Why do so many Christians think it’s sinful? They have no scriptural support for it.
Muslims do get harassed, and there is no social acceptance for bullying Christians as Christians per se. 80% of the population in the US is Christian. What you do see is some resistance to Christians who themselves are hectoring bullies.
Because the specific person in the OP was a Christian minister, and because Christianity is by far the majority religion in the US.
If we’d nailed bin Laden’s ass at Tora Bora like we should have, I’m sure much of the U.S. population would have spontaneously demonstrated that they had serious issues.
In general, Christians need to stop imagining they are the arbiters of other people’s private lives.
We need to learn to stop those things which are bad, because they harm other people. We don’t necessarily need to stop those things that harm only ourselves, or those things that involve harm that is a figment of the imagination of some people.

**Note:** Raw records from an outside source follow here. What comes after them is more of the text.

(* ===== verification/PoolFixtures.v ===== *)
(** Interleaved deliveries and requests evaluated: a delivery that outlives its
    lock, a job delivered twice, whose first delivery frees the lock of the
    second, and two requests with one key. *)
From Stdlib Require Import String.
From stdpp Require Import base numbers strings list relations.
From S2P Require Import Prelude Models Uuid PyVal Effects JobService RedisStore RabbitMQ JobSystem JobFixtures.
From S2P Require Import WorkerPool.
Local Open Scope string_scope.
Local Open Scope Z_scope.

(** * Carrying out a script *)

(** [Deliver] a message, [Ask] for a job with a key, let a task [Go] on by one
    operation, or let time [Pass]. *)
Inductive Move := Deliver (body : string) | Ask (key : string) | Go (i : nat) | Pass (ms : Z).

Definition two_jobs (body : string) : Res PyVal :=
  Ok (envelope (if (body =? "job-1")%string then job1 else job2)).
Notation step := (step two_jobs str1 str1 true default_options).

(** What is not the store's to answer succeeds. *)
Definition reply {R} (o : JobOp R) : Res R :=
  match o in JobOp R return Res R with
  | RunnerRun _ _ _ | RunnerResume _ _ _ => Ok done_result
  | BrokerPublish _ | BrokerRetry _ _ | BrokerDeadLetter _ | BrokerCancelConsumer _ => Ok tt
  | MessageAck | MessageNack _ => Ok tt
  | Now => Ok 0
  | Uuid4 => Ok 1%N
  | _ => raise InfraError ""
  end.

Definition go (i : nat) (s : Cluster) : option Cluster :=
  match tasks s !! i with
  | Some (mkTask key (Await o k) h claim) =>
      Some (match served str1 str1 o (current s) with
            | Some (r, v') => performed str1 i key o k h claim r v' s
            | None => performed str1 i key o k h claim (reply o) (current s) s
            end)
  | _ => None
  end.

Definition move (m : Move) (s : Cluster) : option Cluster :=
  match m with
  | Deliver body => Some (add_task None (delivery two_jobs str1 true default_options body) s)
  | Ask key => Some (add_task (Some key) (publication (PDict request1) (Some key)) s)
  | Go i => go i s
  | Pass ms => if 0 <=? ms then Some (tick ms s) else None
  end.

Lemma move_step m s s' : move m s = Some s' -> step s s'.
Proof.
  destruct m as [body|key|i|ms]; cbn [move].
  - intros [= <-]. apply step_deliver.
  - intros [= <-]. apply step_publish.
  - unfold go. destruct (tasks s !! i) as [[key [| |R o k] h claim]|] eqn:E; try done. intros [= <-].
    destruct (served str1 str1 o (current s)) as [[r v']|] eqn:Hs.
    + by apply step_perform; [|constructor].
    + by apply step_perform; [|apply elsewhere].
  - destruct (0 <=? ms) eqn:E; intros [= <-]. apply step_tick. lia.
Qed.

Fixpoint script (moves : list Move) (s : Cluster) : option Cluster :=
  match moves with
  | [] => Some s
  | m :: moves' => s' ← move m s; script moves' s'
  end.
Definition after_script (moves : list Move) (s : Cluster) : Cluster := default s (script moves s).

Lemma script_steps moves s s' : script moves s = Some s' -> rtc step s s'.
Proof.
  revert s. induction moves as [|m moves IH]; intros s; cbn; [by intros [= ->]|].
  destruct (move m s) as [s1|] eqn:Hm; cbn; [|done]. intros H. eapply rtc_l; [by eapply move_step|by apply IH].
Qed.

Lemma after_script_steps moves s : is_Some (script moves s) -> rtc step s (after_script moves s).
Proof. intros [s' H]. unfold after_script. rewrite H. by eapply script_steps. Qed.

Definition in_time (s : Cluster) : bool :=
  forallb (fun t => match t_hold t with Some h => negb (bool_decide (overstayed s h)) | None => true end) (tasks s).
Lemma all_timely s : in_time s = true -> timely s.
Proof.
  unfold in_time. rewrite forallb_forall. intros H i h (t & Hi & Et) Ho.
  specialize (H _ (proj1 (list_elem_of_In _ _) (list_elem_of_lookup_2 _ _ _ Hi))). cbn in H. rewrite Et in H.
  by rewrite (bool_decide_eq_true_2 _ Ho) in H.
Qed.

(** * Two jobs of one conversation *)

Definition quiet_cluster : Cluster := idle 0 empty_view (fun _ => 0).
(** From the delivery of a message to the call of its agent. *)
Definition into_agent (i : nat) : list Move := replicate 6 (Go i).

(** The agent of [job-1] takes longer than the lock lives. *)
Definition too_long : Cluster :=
  after_script (Deliver "job-1" :: into_agent 0 ++ [Pass 300000; Deliver "job-2"] ++ into_agent 1)
    quiet_cluster.

Lemma agents_exclude_witness :
  working str1 too_long 0 = Some "u1:s1"%string /\ working str1 too_long 1 = Some "u1:s1"%string /\
  ((exists l h, (l = 0%nat \/ l = 1%nat) /\ holding too_long l h /\ h_conversation h = "u1:s1"%string /\ overstayed too_long h) \/
   exists s0, rtc step quiet_cluster s0 /\ rtc step s0 too_long /\ twin_deliveries "u1:s1" s0).
Proof.
  split; [vm_compute; reflexivity|]. split; [vm_compute; reflexivity|].
  apply (agents_exclude two_jobs str1 str1 true default_options 0 empty_view (fun _ => 0) too_long 0 1 "u1:s1").
  - apply after_script_steps, (bool_decide_eq_true_1 _). vm_compute. reflexivity.
  - discriminate.
  - vm_compute. reflexivity.
  - vm_compute. reflexivity.
Defined.

(** [job-1] is delivered again while it runs, its lock expires, its second
    delivery goes on, and the first one ends. *)
Definition redelivered : list Move :=
  Deliver "job-1" :: into_agent 0 ++ [Pass 300000; Deliver "job-1"] ++ into_agent 1 ++ replicate 6 (Go 0).
Definition twin_freed : Cluster :=
  after_script (redelivered ++ [Deliver "job-2"] ++ into_agent 2) quiet_cluster.

(** The moment when both deliveries of [job-1] are under way. *)
Definition twins_under_way : Cluster :=
  after_script (Deliver "job-1" :: into_agent 0 ++ [Pass 300000; Deliver "job-1"] ++ into_agent 1) quiet_cluster.

Example redelivered_twins : twin_deliveries "u1:s1" twins_under_way.
Proof. apply twins_spec. vm_compute. reflexivity. Qed.

(** The lock's token is the job id, so two deliveries of one job are the same
    holder: the first one, whose lock has expired, frees the lock of the second
    when it ends, and a delivery of another job enters the agent of the
    conversation beside it, though neither has outlived its lock. *)
Theorem twin_frees_lock :
  rtc step quiet_cluster twin_freed /\
  working str1 twin_freed 1 = Some "u1:s1"%string /\ working str1 twin_freed 2 = Some "u1:s1"%string /\
  timely twin_freed.
Proof.
  split; [apply after_script_steps, (bool_decide_eq_true_1 _); vm_compute; reflexivity|].
  split; [vm_compute; reflexivity|]. split; [vm_compute; reflexivity|].
  apply all_timely. vm_compute. reflexivity.
Qed.

(** * Two requests with one key *)

Definition asked : Cluster :=
  after_script ([Ask "k1"; Ask "k1"] ++ replicate 2 (Go 0) ++ replicate 2 (Go 1) ++ replicate 4 (Go 0)) quiet_cluster.

Definition queuing (s : Cluster) (i : nat) : option string :=
  t ← tasks s !! i;
  match t_code t with Await (BrokerPublish _) _ | Ret (Published _) => t_key t | _ => None end.
Lemma queuing_queues s i key : queuing s i = Some key -> queues s i key.
Proof.
  unfold queuing. destruct (tasks s !! i) as [[key' code h claim]|] eqn:E; [|done]. cbn.
  intros H. exists (mkTask key' code h claim). split; [done|]. cbn.
  destruct code as [[]| |R o k]; try done. by destruct o.
Qed.

(** The first one has queued its job; the second one is told so. *)
Lemma key_queued_once_witness :
  queues asked 0 "k1" /\ ~ queues asked 1 "k1" /\
  (t ← tasks asked !! 1%nat; match t_code t with Ret ending => Some ending | _ => None end)
    = Some (Duplicate (PStr (uuid_str 1))).
Proof.
  assert (queues asked 0 "k1") as H0 by (apply queuing_queues; vm_compute; reflexivity).
  split; [exact H0|]. split; [|vm_compute; reflexivity].
  intros H1.
  assert (0%nat = 1%nat) as E; [|discriminate E].
  apply (key_queued_once two_jobs str1 str1 true default_options 0 empty_view (fun _ => 0) asked 0 1 "k1").
  - apply after_script_steps. apply (bool_decide_eq_true_1 _). vm_compute. reflexivity.
  - discriminate.
  - exact H0.
  - exact H1.
Defined.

No, an ironic death would be if he were killed in a gangland shooting, or something similar.
That’s basically my point. While it may seem to be a stretch to equate terrorism with Christian evangelicalism, one cannot deny that Christians are responsible for far more death, torture, and genocide than any other religion can ever hope to achieve. Rev. Wilkerson may not have been directly responsible for molesting Catholic altar boys or infecting primitive nations with syphilis, but he did represent the monolithic institutions who brazenly commit such acts based on divine authority.
After all, nobody’s complaining about the recent death of Qaddafi’s son.
As evil as Christianity is, for all we know in the year 5000 Reform Transcendental Gnosticism will be responsible for the deaths of 50 billion people in the Third Interplanetary Crusade.
In my evangelical days of teenhood, I read TC & TS as well as listening to Mike Warnke. I realized even then that Warnke’s comedy routine and 'Satan Seller ’ didn’t add up - names, ages, etc and wasn’t surprised when his story was blown.
I never got that w/ the pastor who died this week; I learned some valuable things from his book about doing things for others and didn’t know about his homophobic views until this thread. I’m sorry for his family’s loss and I can only hope he’s in a place where he sees the error of the hate he spread on Earth.
The introduction to Romans seems to contradict this since there is mention among other things of men “who are full of lust for one another”
Not all Christians get “bullied” obviously, but hellfire and brimstone people for instance tend to get mocked even by their fellow Christians.
I don’t believe forcing people via the government to change their private lives. However this is persuasion by private citizens not coercion by the Morality Police.
In this case, what’s the difference? What exactly is wrong with homosexuality? (BEYOND what the Bible says, Qin. If that’s the only reason you can come up with, then you need to come up with something else. And if so, WHY does the Bible say it’s wrong?)
Only if there is belief in the wrongness of the act. I think we actually argued about this subject in general a while back - if intent and knowledge of wrongness are not there, how can we hold someone to account? I mean, on the other side of things, if the act, the physical motions, are all that matters, why is rape a crime, a sin?
Right. And it can be sexual. You’re denying that aspect of love to homosexuals (and bisexuals). Not only may these acts of love lack the goodness that is (i’m under the impression from your posts) almost inherent in other forms of love, it is a sin. It’s a very strange concept to me - it’s akin to saying that, giving money to a needy person is a good and virtuous thing. But giving money to a needy person of the same sex is a sinful act. Why does the gender of the person concerned matter? What’s so terrible about the mere physical act that it overrules the good aspect of that form of sharing love?
Edit: I note that you point out the differences between lust and love to me, yet in your response to Diogenes, you conflate the two to make your point when you use Romans. It doesn’t seem reasonable to both say that lust and love are two seperate things, even when talking about sex, yet then say that a pronouncement against lust is a pronouncement against all sex.
Noted (although others do try to direct legislation), but why is it even acceptable for person A to privately persuade person B to change a behaviour that does not adversely impact person A (or anyone else)?
Also, what is the intended outcome of trying to influence behaviours? Most of Christianity holds that no amount of right behaviour is enough to make a person righteous. By persuading homosexual people to stop being homosexual, you’re not making saints - you’re just making miserable sinners.
For moral reasons. For instance someone commiting adultery on his or her spouse does not affect his acquaintance, yet if asked whether that was immoral would you not say it was.
Obviously talk of morality must be coupled with the Gospel but God wants Christians to be moral, thus if they’re Christian they will try to act morally.